Task item: Copy, from the listing, every line in which the string "Require" is present.

Material provided below:

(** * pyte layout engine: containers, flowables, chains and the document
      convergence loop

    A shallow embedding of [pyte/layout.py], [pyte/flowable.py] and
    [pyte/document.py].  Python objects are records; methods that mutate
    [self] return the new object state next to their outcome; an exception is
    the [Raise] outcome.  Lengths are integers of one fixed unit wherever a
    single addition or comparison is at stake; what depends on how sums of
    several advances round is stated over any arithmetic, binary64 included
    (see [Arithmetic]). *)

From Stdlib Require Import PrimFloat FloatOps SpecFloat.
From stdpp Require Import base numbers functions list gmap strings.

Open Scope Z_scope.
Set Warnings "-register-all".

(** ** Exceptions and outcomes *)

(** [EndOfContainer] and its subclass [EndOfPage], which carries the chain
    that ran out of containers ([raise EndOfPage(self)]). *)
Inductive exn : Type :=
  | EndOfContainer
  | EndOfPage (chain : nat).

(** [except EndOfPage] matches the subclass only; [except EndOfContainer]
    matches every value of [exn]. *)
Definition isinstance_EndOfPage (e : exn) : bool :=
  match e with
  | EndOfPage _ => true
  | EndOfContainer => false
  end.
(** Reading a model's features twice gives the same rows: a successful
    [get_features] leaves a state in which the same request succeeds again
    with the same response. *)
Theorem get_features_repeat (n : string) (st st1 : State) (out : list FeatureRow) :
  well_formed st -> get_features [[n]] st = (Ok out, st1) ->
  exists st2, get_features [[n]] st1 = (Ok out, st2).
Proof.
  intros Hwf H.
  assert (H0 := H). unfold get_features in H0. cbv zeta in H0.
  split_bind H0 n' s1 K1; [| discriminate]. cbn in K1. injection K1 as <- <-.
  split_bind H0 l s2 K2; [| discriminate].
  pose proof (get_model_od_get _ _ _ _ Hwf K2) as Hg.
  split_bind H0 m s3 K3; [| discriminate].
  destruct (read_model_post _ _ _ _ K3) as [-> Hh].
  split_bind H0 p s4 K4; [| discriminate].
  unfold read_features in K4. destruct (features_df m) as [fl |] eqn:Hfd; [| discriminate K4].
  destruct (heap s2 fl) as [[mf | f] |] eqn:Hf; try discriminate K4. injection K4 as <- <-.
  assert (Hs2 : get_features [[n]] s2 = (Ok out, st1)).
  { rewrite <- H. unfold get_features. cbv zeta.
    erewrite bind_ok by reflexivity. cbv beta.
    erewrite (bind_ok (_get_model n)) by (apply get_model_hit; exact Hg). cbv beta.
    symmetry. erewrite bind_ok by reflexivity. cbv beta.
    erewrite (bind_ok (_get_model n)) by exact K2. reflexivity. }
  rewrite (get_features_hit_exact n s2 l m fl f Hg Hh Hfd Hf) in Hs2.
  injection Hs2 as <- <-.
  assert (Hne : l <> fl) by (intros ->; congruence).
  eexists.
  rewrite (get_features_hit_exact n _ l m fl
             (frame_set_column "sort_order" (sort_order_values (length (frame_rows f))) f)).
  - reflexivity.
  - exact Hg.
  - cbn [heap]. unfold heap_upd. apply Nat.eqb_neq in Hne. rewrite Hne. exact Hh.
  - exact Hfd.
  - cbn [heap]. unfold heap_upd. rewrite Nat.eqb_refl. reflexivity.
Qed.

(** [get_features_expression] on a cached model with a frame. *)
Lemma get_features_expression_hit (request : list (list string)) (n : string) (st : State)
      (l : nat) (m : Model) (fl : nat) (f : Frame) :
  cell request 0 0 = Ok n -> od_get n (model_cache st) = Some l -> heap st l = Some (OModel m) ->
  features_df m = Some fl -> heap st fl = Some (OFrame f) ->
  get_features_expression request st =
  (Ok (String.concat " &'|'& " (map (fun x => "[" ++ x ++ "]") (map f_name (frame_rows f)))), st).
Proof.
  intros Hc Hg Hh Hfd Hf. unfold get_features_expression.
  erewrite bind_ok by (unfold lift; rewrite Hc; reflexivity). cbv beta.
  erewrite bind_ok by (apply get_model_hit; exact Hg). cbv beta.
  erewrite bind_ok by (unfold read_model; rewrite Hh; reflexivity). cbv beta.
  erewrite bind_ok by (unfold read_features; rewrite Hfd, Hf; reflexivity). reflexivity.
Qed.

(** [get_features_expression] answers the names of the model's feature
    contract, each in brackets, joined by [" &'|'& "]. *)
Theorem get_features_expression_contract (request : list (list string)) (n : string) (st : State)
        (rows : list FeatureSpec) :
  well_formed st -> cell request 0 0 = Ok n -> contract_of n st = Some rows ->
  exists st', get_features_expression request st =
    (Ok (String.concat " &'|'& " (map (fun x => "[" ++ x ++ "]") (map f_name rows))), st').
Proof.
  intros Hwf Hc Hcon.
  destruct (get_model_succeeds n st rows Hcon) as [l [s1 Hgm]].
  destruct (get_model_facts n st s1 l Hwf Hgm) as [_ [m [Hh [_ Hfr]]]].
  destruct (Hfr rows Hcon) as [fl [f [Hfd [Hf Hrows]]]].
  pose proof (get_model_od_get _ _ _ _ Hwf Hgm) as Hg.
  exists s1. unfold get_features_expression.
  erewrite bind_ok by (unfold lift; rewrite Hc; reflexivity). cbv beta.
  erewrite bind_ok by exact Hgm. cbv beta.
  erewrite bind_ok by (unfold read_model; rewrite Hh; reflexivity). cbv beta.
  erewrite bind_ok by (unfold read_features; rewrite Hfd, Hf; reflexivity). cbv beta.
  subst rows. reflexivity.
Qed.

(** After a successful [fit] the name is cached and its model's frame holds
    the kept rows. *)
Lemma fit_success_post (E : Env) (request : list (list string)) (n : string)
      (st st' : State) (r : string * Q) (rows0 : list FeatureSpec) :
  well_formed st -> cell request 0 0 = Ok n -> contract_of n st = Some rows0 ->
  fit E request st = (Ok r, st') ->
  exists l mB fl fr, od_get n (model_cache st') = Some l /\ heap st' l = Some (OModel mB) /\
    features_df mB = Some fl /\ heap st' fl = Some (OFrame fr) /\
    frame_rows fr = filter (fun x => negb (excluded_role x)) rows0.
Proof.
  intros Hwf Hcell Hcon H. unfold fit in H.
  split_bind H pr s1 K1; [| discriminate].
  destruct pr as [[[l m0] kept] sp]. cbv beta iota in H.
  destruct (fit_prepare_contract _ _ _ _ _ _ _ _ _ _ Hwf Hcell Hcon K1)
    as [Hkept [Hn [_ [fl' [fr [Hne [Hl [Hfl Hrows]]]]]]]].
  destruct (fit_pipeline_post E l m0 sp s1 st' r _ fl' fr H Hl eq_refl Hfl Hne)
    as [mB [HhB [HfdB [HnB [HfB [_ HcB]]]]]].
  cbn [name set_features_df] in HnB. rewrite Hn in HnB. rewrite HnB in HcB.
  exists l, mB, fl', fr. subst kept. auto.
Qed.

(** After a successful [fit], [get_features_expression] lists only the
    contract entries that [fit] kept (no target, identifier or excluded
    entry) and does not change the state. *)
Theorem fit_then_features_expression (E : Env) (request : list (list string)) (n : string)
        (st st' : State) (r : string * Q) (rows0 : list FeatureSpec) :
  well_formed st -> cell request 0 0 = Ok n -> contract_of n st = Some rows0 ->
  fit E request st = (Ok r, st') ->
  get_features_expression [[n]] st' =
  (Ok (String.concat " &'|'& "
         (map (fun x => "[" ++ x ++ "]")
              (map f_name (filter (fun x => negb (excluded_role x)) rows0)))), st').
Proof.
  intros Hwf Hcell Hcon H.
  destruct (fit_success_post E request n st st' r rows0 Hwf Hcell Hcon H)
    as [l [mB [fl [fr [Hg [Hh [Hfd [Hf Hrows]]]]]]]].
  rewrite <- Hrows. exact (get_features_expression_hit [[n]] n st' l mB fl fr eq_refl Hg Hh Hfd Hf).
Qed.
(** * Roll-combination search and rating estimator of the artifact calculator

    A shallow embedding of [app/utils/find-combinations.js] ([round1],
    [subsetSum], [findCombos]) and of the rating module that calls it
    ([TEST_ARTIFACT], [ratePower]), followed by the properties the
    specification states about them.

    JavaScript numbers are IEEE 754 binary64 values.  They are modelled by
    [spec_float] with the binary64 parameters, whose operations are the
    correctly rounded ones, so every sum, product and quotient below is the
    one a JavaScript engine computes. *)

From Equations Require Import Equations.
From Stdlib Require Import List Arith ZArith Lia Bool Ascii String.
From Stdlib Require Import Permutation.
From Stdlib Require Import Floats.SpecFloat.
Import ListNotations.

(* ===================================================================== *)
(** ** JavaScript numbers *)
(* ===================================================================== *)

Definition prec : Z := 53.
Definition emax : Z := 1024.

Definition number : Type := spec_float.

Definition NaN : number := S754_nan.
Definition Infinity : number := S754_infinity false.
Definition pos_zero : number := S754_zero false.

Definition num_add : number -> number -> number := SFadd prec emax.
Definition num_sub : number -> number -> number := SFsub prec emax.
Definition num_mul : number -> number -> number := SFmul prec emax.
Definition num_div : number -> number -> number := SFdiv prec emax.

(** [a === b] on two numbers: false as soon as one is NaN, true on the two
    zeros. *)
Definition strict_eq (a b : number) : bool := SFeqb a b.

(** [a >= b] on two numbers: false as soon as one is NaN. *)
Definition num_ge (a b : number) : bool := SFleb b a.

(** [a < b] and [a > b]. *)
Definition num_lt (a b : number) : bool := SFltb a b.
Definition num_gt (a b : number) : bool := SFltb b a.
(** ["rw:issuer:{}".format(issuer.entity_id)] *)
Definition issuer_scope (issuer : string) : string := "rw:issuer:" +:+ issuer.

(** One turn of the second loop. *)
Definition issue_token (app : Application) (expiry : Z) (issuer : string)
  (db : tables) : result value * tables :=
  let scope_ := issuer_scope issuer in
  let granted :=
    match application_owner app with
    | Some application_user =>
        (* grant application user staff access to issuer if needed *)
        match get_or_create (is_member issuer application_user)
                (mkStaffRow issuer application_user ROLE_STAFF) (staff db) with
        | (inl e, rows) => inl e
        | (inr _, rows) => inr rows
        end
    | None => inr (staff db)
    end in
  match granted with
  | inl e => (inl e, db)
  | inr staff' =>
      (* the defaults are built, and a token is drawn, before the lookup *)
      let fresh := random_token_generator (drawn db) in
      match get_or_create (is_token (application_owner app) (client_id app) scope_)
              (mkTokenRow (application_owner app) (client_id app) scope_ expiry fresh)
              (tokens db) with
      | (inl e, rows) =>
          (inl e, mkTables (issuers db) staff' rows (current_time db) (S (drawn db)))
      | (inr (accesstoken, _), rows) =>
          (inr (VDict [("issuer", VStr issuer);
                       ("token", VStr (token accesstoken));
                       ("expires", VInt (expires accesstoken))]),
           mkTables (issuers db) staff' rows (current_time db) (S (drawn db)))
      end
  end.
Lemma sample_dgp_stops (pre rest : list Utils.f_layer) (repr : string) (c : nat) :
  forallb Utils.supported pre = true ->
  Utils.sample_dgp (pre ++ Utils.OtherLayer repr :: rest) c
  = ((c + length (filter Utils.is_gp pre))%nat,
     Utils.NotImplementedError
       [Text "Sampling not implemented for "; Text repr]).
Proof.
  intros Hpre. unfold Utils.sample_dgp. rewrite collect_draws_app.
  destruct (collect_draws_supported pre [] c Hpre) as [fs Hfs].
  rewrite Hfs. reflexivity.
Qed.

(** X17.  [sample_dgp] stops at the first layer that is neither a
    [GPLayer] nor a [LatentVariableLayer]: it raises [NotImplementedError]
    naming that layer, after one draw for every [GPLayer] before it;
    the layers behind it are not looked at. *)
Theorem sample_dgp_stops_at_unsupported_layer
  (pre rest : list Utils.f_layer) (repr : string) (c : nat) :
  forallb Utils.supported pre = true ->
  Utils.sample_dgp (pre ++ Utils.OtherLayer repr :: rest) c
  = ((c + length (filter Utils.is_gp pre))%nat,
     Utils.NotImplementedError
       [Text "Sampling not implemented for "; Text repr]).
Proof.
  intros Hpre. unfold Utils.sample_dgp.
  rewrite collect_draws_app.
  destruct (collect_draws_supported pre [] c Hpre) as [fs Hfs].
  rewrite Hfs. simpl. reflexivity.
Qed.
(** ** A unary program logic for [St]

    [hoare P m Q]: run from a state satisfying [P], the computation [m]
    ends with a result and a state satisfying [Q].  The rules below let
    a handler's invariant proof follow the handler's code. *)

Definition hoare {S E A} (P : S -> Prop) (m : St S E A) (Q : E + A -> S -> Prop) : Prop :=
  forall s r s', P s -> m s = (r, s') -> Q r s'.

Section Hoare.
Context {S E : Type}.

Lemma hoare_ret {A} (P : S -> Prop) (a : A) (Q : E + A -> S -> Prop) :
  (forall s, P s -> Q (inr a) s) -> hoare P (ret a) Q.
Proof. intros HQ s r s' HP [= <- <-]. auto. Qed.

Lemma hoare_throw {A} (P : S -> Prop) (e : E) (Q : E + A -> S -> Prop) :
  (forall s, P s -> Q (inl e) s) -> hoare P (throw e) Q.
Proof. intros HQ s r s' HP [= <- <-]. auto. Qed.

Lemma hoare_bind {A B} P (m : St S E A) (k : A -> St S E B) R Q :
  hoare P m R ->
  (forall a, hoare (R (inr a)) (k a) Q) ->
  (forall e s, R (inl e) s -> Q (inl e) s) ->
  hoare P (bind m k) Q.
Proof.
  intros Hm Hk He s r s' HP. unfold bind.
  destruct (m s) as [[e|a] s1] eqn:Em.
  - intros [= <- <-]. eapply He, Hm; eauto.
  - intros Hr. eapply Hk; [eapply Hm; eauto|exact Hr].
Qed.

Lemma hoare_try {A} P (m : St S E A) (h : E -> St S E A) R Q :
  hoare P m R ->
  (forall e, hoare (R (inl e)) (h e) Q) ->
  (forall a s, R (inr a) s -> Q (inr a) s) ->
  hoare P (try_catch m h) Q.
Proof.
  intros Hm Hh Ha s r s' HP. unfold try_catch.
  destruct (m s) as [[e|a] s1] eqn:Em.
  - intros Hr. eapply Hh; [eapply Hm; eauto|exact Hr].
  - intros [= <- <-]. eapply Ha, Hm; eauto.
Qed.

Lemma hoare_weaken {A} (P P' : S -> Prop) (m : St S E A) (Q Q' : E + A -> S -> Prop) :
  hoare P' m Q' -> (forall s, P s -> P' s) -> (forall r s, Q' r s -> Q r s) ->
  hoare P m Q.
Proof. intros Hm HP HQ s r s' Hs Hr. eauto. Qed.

End of Material provided.

Output:
From Stdlib Require Import PrimFloat FloatOps SpecFloat.
From stdpp Require Import base numbers functions list gmap strings.
From Equations Require Import Equations.
From Stdlib Require Import List Arith ZArith Lia Bool Ascii String.
From Stdlib Require Import Permutation.
From Stdlib Require Import Floats.SpecFloat.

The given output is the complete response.